しかし、その後、ロンドンオリンピックで使われたアクアティクス・センターや香港工科大学のジョッキークラブ・イノヴェーション・タワー、ローマの21世紀美術館、ライプチヒのBMWセントラルビルディング、グラスゴーのリバーサイド博物館などが次々に実現され、今春オープンしたソウルの新名所「東大門デザインプラザ」の設計も手掛け、約40カ国でプロジェクトが進行中だという。世界各国から注目されている建築家の一人になった。
ザハ・ハディド氏は、コンピューターを駆使した設計を得意とし、斬新な流れるような曲線で次世代のイメージを彷彿とさせるデザインが特徴的だ。またザハ・ハディド氏のデザインは最先端の建設技術を極限まで求めて、取り入れていることで知られている。今回の新国立競技場のデザインは、まさにザハ・ハディド氏流の“先端性”を十二分に発揮した作品と思える。
 筆者は、ザハ・ハディド氏のデザインを批判するつもりは一切ない。彼女は建築デザイン家として、“未来感覚の斬新さ”をあくまで追求してプロフェッショナルのデザインを創造する“芸術家”である。自由な発想で世界各国に“斬新”なデザイン作品を提示していくのは素晴らしいことだ。
筆者がかつて勤務していたビルの隣に1964年の東京オリンピックの競泳会場となった国立代々木競技場第一体育館がある。この体育館の設計をしたのは丹下健三氏である。当時としては実に時代の先端を行く吊屋根形式のデザインであった。当時の建設技術では極めて難度が高く、実現が難しいのではないかと言われていた工法に挑戦した。当時その斬新なデザインにまったく批判がなかったわけではないだろう。しかし、その優美な曲線を持った外観は東京オリンピックのシンボルの一つとして今も評価され、代々木のランドマークとなっている。建築物の“先端性”とはこのように理解するのが適切なのではないか。“時代”の一歩先を行けば評価されるし、二歩先を行くと誰も理解してくれないが世の常である。ザハ・ハディド氏は、そのギリギリの境界を狙っている“挑戦的”な建築家だと思う。
  問題は、ザハ・ハディド氏のデザイン作品ではなくて、そのデザイン作品を審査する側にあるのではないか?


■ 文科省 新国立競技場建設費1692億円上限に
 2014年1月、文科省は、「新国立競技場設計条件」(「フレームワーク設計」)を元にして、新国立競技場関連の予算を、新競技場建設費1388億円、解体費67億円、周辺整備費237億円、合わせて1692億円を“上限”とする方針を事業主体の日本スポーツ振興センター(JSC)に示した。
 これを受けて、事業主体の日本スポーツ振興センター(JSC)は、総工費「1625億円」(消費税5%で試算)の建設費を文部省に提示し、合意している。
 この時点の基本設計案では、屋根は開閉式で、サッカーやラグビーなどの試合では、座席がピッチサイドまで自動でせり出す可動式が採用されている。
 「1625億円」の負担は、JSCの運営するtotoの収入、国の一般会計、東京都が負担する。仮に東京都が500億円負担するなら、残りの1125億円をtotoと国の一般会計で負担することになる計算である。
 実は、新国立競技場関連経費には、別枠で、日本青年館とJSC本部の移転・新築経費や新国立競技場設計監理費用、埋蔵文化財調査費など279億円が必要とされている。この額を加えると合計は「1971億円」に膨れ上がる。本当はこの時点でも新国立競技場の建設経費は「1971億円」とするのが正しいのではないか? 膨れ上がる総工費を“抑制”するための“見せかけ”であろう。新国立競技場を巡る“迷走”は更に深刻さを増していく。
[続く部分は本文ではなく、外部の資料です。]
(* ===== verification/ActionDriver.v ===== *)
(** * The action server's driver loop (crates/ros-z/src/action/driver.rs)

    The three handlers of [run_driver_loop], and the loop itself as a step
    relation: a [World] is the server, the goal handles that are alive in some
    task, the results taken out of the table but not yet sent, and the driver
    loops with the result request each of them may be waiting on.  A step is
    one critical section of the goal table's mutex with the effects that follow
    it, so a run is an interleaving of goal tasks, user calls and driver loops.
    A driver loop handles one event at a time and awaits the handler inside its
    [select!], so a loop that waits for a result takes no other event. *)
From S2P Require Import Prelude Attachment Action.
From stdpp Require Import gmap countable vector.

Section Driver.
Context {Goal Result Feedback : Type} `{ZExt : ZExtApi}.
Context (deserialize_goal : list byte -> option (GoalId * Goal)).
Context (deserialize_cancel : list byte -> option GoalInfo).
Context (deserialize_result : list byte -> option GoalId).

Abbreviation Server := (Server (Goal := Goal) (Result := Result) (Feedback := Feedback)).
Abbreviation SM := (SM (Goal := Goal) (Result := Result) (Feedback := Feedback)).
Abbreviation GoalHandle := (GoalHandle (Goal := Goal)).
Abbreviation Manager := (GoalManagerInternal (Goal := Goal) (Result := Result)).

(** ** The handlers *)

(** [handle_goal_request], up to the call of the user's handler. *)
Definition handle_goal_request (q : Query) (now : Time) (t1 t2 t3 : Instant)
    (stamp_of : GoalId -> Time) : SM (option (GoalHandle MExecuting)) :=
  requested ← recv_goal deserialize_goal q now;
  match requested with
  | None => mret None
  | Some requested =>
      accepted ← accept requested t1 t2 stamp_of;
      executing ← execute accepted t3 stamp_of;
      mret (Some executing)
  end.

(** [handle_cancel_request]. *)
Definition cancel_response (i : GoalInfo) (cancelled : bool) : Response (Result := Result) :=
  CancelGoalServiceResponse (if cancelled then 1%Z else 0%Z) (if cancelled then [i] else []).
Definition handle_cancel_request (q : Query) : SM unit :=
  bytes ← unwrap_SM (payload q);
  match deserialize_cancel bytes with
  | None => mret tt
  | Some i =>
      cancelled ← request_cancel (goal_id i);
      reply q (cancel_response i cancelled)
  end.

(** [handle_result_request]: the section under the lock, the wait, the reply. *)
Inductive ResultState :=
| RsTerminated (result : Result) (status : GoalStatus)
| RsWaiting
| RsNotFound.
Definition lookup_or_register (id : GoalId) (tx : nat) (m : Manager)
    : option ResultState * Manager :=
  match goals m !! id with
  | Some (StTerminated r st _ _) => (Some (RsTerminated r st), m)
  | Some _ =>
      (Some RsWaiting,
       set_futures m (<[id := default [] (result_futures m !! id) ++ [tx]]> (result_futures m)))
  | None => (Some RsNotFound, m)
  end.
Definition reply_result (q : Query) (r : Result) (st : GoalStatus) : SM unit :=
  reply q (GetResultResponse (status_as_i8 st) r).
(** [Some (id, rx)]: the handler waits on [rx] for goal [id]. *)
Definition handle_result_request (q : Query) : SM (option (GoalId * nat)) :=
  bytes ← unwrap_SM (payload q);
  match deserialize_result bytes with
  | None => mret None
  | Some id =>
      tx ← new_channel;
      rs ← modify (lookup_or_register id tx);
      match rs with
      | RsTerminated r st => reply_result q r st;; mret None
      | RsWaiting => mret (Some (id, tx))
      | RsNotFound => mret None
      end
  end.
(** [rx.await] has returned: the sender is dropped unsent only with the table,
    which the loop keeps alive, so it returned a value. *)
Definition resume_result_request (q : Query) (rx : nat) : SM bool := fun s =>
  match channels s !! rx with
  | Some (Some (r, st)) =>
      match reply_result q r st s with
      | (Some _, s') => (Some true, s')
      | (None, s') => (None, s')
      end
  | _ => (Some false, s)
  end.

(** ** The loop *)

(** A goal handle owned by some task. *)
Inductive live :=
| LvReq (h : GoalHandle MRequested)
| LvAcc (h : GoalHandle MAccepted)
| LvExe (h : GoalHandle MExecuting).
Definition live_id (l : live) : GoalId :=
  match l with LvReq h => handle_id h | LvAcc h => handle_id h | LvExe h => handle_id h end.

Record Waiter := mkWaiter { w_query : Query; w_goal : GoalId; w_rx : nat }.

Record World := mkWorld {
  srv : Server;
  handles : list live;
  sends : list (nat * Result * GoalStatus);
  waiters : list Waiter;
  drivers : nat;
}.
Definition world_new (s : Server) : World := mkWorld s [] [] [] 0.

(** Who runs a section: a task or the user, or a driver loop. *)
Inductive agent := User | Driver.

Inductive label :=
| LStart
| LShutdown
| LRequest (a : agent) (id : GoalId)
| LAccept (id : GoalId)
| LReject (id : GoalId)
| LExecute (id : GoalId)
| LTerminate (id : GoalId) (r : Result) (st : GoalStatus)
| LSend (tx : nat)
| LDrop (id : GoalId)
| LPublish
| LFeedback (id : GoalId)
| LCancel (a : agent) (id : GoalId) (cancelled : bool)
| LResult (id : GoalId)
| LWake (id : GoalId)
| LLegacy
| LExpire (a : agent) (now : Instant)
| LTimeout.

(** A loop is idle when it is not waiting for a result. *)
Definition may_act (a : agent) (w : World) : Prop :=
  match a with User => True | Driver => (length (waiters w) < drivers w)%nat end.

(** A panic in a handler that the loop awaits ends the loop. *)
Definition survivors {A} (a : agent) (o : option A) (n : nat) : nat :=
  match a, o with Driver, None => pred n | _, _ => n end.

(** The critical sections of [accept] and [execute]: without the final
    [publish_status]. *)
Definition accept_section (h : GoalHandle MRequested) (t1 t2 : Instant)
    : SM (GoalHandle MAccepted) :=
  answer h (SendGoalResponse true (sec (stamp (info h))) (nanosec (stamp (info h))));;
  modify (insert_accepted (handle_id h) (goal h) t1 t2);;
  mret (mkHandle (goal h) (info h) None None).
Definition execute_section (h : GoalHandle MAccepted) (t : Instant) : SM (GoalHandle MExecuting) :=
  flag ← new_flag;
  modify (insert_executing (handle_id h) (goal h) flag t);;
  mret (mkHandle (goal h) (info h) None (Some flag)).

Definition olist {A B} (f : A -> B) (o : option A) : list B :=
  match o with Some a => [f a] | None => [] end.

Inductive step (w : World) : label -> World -> Prop :=
| st_start : step w LStart (mkWorld (srv w) (handles w) (sends w) (waiters w) (S (drivers w)))
| st_shutdown : may_act Driver w ->
    step w LShutdown (mkWorld (srv w) (handles w) (sends w) (waiters w) (pred (drivers w)))
| st_request a q now h s' : may_act a w ->
    recv_goal deserialize_goal q now (srv w) = (Some (Some h), s') ->
    step w (LRequest a (handle_id h))
      (mkWorld s' (LvReq h :: handles w) (sends w) (waiters w) (drivers w))
| st_accept l1 h l2 t1 t2 o s' : handles w = l1 ++ LvReq h :: l2 ->
    accept_section h t1 t2 (srv w) = (o, s') ->
    step w (LAccept (handle_id h))
      (mkWorld s' (l1 ++ olist LvAcc o ++ l2) (sends w) (waiters w) (drivers w))
| st_reject l1 h l2 o s' : handles w = l1 ++ LvReq h :: l2 ->
    reject h (srv w) = (o, s') ->
    step w (LReject (handle_id h)) (mkWorld s' (l1 ++ l2) (sends w) (waiters w) (drivers w))
| st_execute l1 h l2 t o s' : handles w = l1 ++ LvAcc h :: l2 ->
    execute_section h t (srv w) = (o, s') ->
    step w (LExecute (handle_id h))
      (mkWorld s' (l1 ++ olist LvExe o ++ l2) (sends w) (waiters w) (drivers w))
| st_terminate l1 h l2 r st now txs s' : handles w = l1 ++ LvExe h :: l2 ->
    is_terminal st = true ->
    modify (insert_terminated (handle_id h) r st now) (srv w) = (Some txs, s') ->
    step w (LTerminate (handle_id h) r st)
      (mkWorld s' (l1 ++ l2) (sends w ++ map (fun tx => (tx, r, st)) txs) (waiters w) (drivers w))
| st_terminate_panic l1 h l2 r st now s' : handles w = l1 ++ LvExe h :: l2 ->
    modify (insert_terminated (handle_id h) r st now) (srv w) = (None, s') ->
    step w (LDrop (handle_id h)) (mkWorld s' (l1 ++ l2) (sends w) (waiters w) (drivers w))
| st_send l1 tx r st l2 o s' : sends w = l1 ++ (tx, r, st) :: l2 ->
    send_result r st tx (srv w) = (o, s') ->
    step w (LSend tx) (mkWorld s' (handles w) (l1 ++ l2) (waiters w) (drivers w))
| st_drop l1 h l2 : handles w = l1 ++ h :: l2 ->
    step w (LDrop (live_id h)) (mkWorld (srv w) (l1 ++ l2) (sends w) (waiters w) (drivers w))
| st_publish stamp_of o s' : publish_status stamp_of (srv w) = (o, s') ->
    step w LPublish (mkWorld s' (handles w) (sends w) (waiters w) (drivers w))
| st_feedback h f o s' : LvExe h ∈ handles w -> publish_feedback h f (srv w) = (o, s') ->
    step w (LFeedback (handle_id h)) (mkWorld s' (handles w) (sends w) (waiters w) (drivers w))
| st_cancel_user id b s' : request_cancel id (srv w) = (Some b, s') ->
    step w (LCancel User id b) (mkWorld s' (handles w) (sends w) (waiters w) (drivers w))
| st_cancel_driver q bytes i b s1 o s' : may_act Driver w ->
    payload q = Some bytes -> deserialize_cancel bytes = Some i ->
    request_cancel (goal_id i) (srv w) = (Some b, s1) ->
    handle_cancel_request q (srv w) = (o, s') ->
    step w (LCancel Driver (goal_id i) b)
      (mkWorld s' (handles w) (sends w) (waiters w) (survivors Driver o (drivers w)))
| st_result q bytes id o s' : may_act Driver w ->
    payload q = Some bytes -> deserialize_result bytes = Some id ->
    handle_result_request q (srv w) = (o, s') ->
    step w (LResult id)
      (mkWorld s' (handles w) (sends w)
         (match o with Some (Some (id', rx)) => waiters w ++ [mkWaiter q id' rx] | _ => waiters w end)
         (survivors Driver o (drivers w)))
| st_wake l1 x l2 o s' : waiters w = l1 ++ x :: l2 ->
    resume_result_request (w_query x) (w_rx x) (srv w) = (o, s') -> o <> Some false ->
    step w (LWake (w_goal x))
      (mkWorld s' (handles w) (sends w) (l1 ++ l2) (survivors Driver o (drivers w)))
| st_legacy q o s' : handle_result_requests_legacy_inner deserialize_result q (srv w) = (o, s') ->
    step w LLegacy (mkWorld s' (handles w) (sends w) (waiters w) (drivers w))
| st_expire a now o s' : may_act a w -> modify (retain_live now) (srv w) = (o, s') ->
    step w (LExpire a now)
      (mkWorld s' (handles w) (sends w) (waiters w) (survivors a o (drivers w)))
| st_timeout d o s' : set_result_timeout d (srv w) = (o, s') ->
    step w LTimeout (mkWorld s' (handles w) (sends w) (waiters w) (drivers w)).

Inductive run : World -> list label -> World -> Prop :=
| run_nil w : run w [] w
| run_snoc w es w' l w'' : run w es w' -> step w' l w'' -> run w (es ++ [l]) w''.

(** What a run did: the goals requested and executed, in order, the results they
    were given, the goals whose cancellation was recorded, and the goal of each
    channel, in the order of the channels. *)
Definition requested (es : list label) : list GoalId :=
  omap (fun l => match l with LRequest _ id => Some id | _ => None end) es.
Definition executed (es : list label) : list GoalId :=
  omap (fun l => match l with LExecute id => Some id | _ => None end) es.
Definition terminated (es : list label) : list (GoalId * (Result * GoalStatus)) :=
  omap (fun l => match l with LTerminate id r st => Some (id, (r, st)) | _ => None end) es.
Definition cancelled (es : list label) : list GoalId :=
  omap (fun l => match l with LCancel _ id true => Some id | _ => None end) es.
Definition channel_goals (es : list label) : list GoalId :=
  omap (fun l => match l with LResult id => Some id | _ => None end) es.
Definition driver_label (l : label) : bool :=
  match l with
  | LShutdown | LRequest Driver _ | LCancel Driver _ _ | LResult _ | LWake _
  | LExpire Driver _ => true
  | _ => false
  end.

Definition status_at (w : World) (id : GoalId) : option GoalStatus :=
  state_status <$> (goals (inner (srv w)) !! id).
End Driver.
■ 縮小設計案 景観配慮、5メートル低く 「1625億円」を維持


(新国立競技場の完成予想図。環境に配慮して高さが当初案より5メートル低い70メートルになった 出典 日本スポーツ振興センター)

 2014年5月28日、日本スポーツ振興センター(JSC)の将来構想有識者会議(委員長=佐藤禎一元文部事務次官)が開かれ、最大8万人収容の新競技場の基本設計案が承認された。周辺に配慮して高さは当初案より5メートル低い70メートルとし立体型の通路を見直し延べ床面積を25%程度縮小するとした。19年9月開幕のラグビー・ワールドカップ日本大会に向け、2019年3月の完成を目指すとしている。
基本設計案によると、敷地面積は当初計画通り約11万3千平方メートル、延べ床面積は約21万1千平方メートルで、外観は、ザハ・ハディド氏の流線形の案を元にデザインされ、地上6階地下2階。総工費は1625億円とした。
 客席の一部は可動式にしてピッチサイドまでせり出す方式を採用。芝生の状態を保つため、地中に温度を制御する装置を入れるなど、最新技術を駆使する。屋根は、客席の上部は常設とし、グラウンド上部には可動式とし、周辺に配慮して吸音性を重視した膜を使用し、遮音性を高める。建築基準法上は「遮音装置」だとされている。
結果、現在の競技場では5億〜7億円程度の年間の維持費は、46億円に膨れるが、JSCは、コンサートなどの多目的利用で「年間50億円を超す収入が見込める」と試算する。
「1625億円」とした総工費は、「2013年7月の単価、消費税5%」での試算であり、「消費税の増税分」や「資材費や労務費の高騰」で、さらに総工費は膨らむのは必至である。
 また「1625億円」は、競技場本体に約「1388億円」、公園や連絡通路などに約「237億円」と記されている。「237億円」の周辺整備も含まれていることを忘れてはならない。競技場本体だけでは約「1388億円」なのだ。またこの時点で、解体費の「67億円」は総工費から除かれ、別枠の予算措置となった。
 
■ 新国立競技場 施工者は大成と竹中
 2014年10月31日、事業主体の日本スポーツ振興センター(JSC)は、工事施工予定者に大成建設と竹中工務店を選定した。
 大成建設は延べ面積約21万平方メートルの競技場など本体部、竹中は開閉式で遮音装置を設けた屋根を担当することになった。
 JSCは2014年8月に新国立競技場建設工事を2工区に分けて公募型プロポーザル方式(技術提携を結んだ特定の業者と契約を結ぶ方式)で技術提案を求めた。スタンド工区は大手ゼネコン3社、屋根工区は大手2社から提案書が出され、学識経験者ら7人からなる技術審査委員会によって審査された。
審査委は選定理由について、両社が工事で連携する姿勢を示している点などを評価した。
 ザハ・ハディド氏の“斬新”なデザインの構築物を建設するには、極めて高度な技術力が必要なため、JSCは実施設計から業者を参加させるプロポーザル方式を採用した。技術力のある大手ゼネコンの提携することで入札不調などの不測の事態を避け、確実に工事を進めることを目指したとしている。
しかし難点は、一般競争入札と違って価格での競争がなく、“随契”方式の相対の交渉となり、総工費は高めになることだ。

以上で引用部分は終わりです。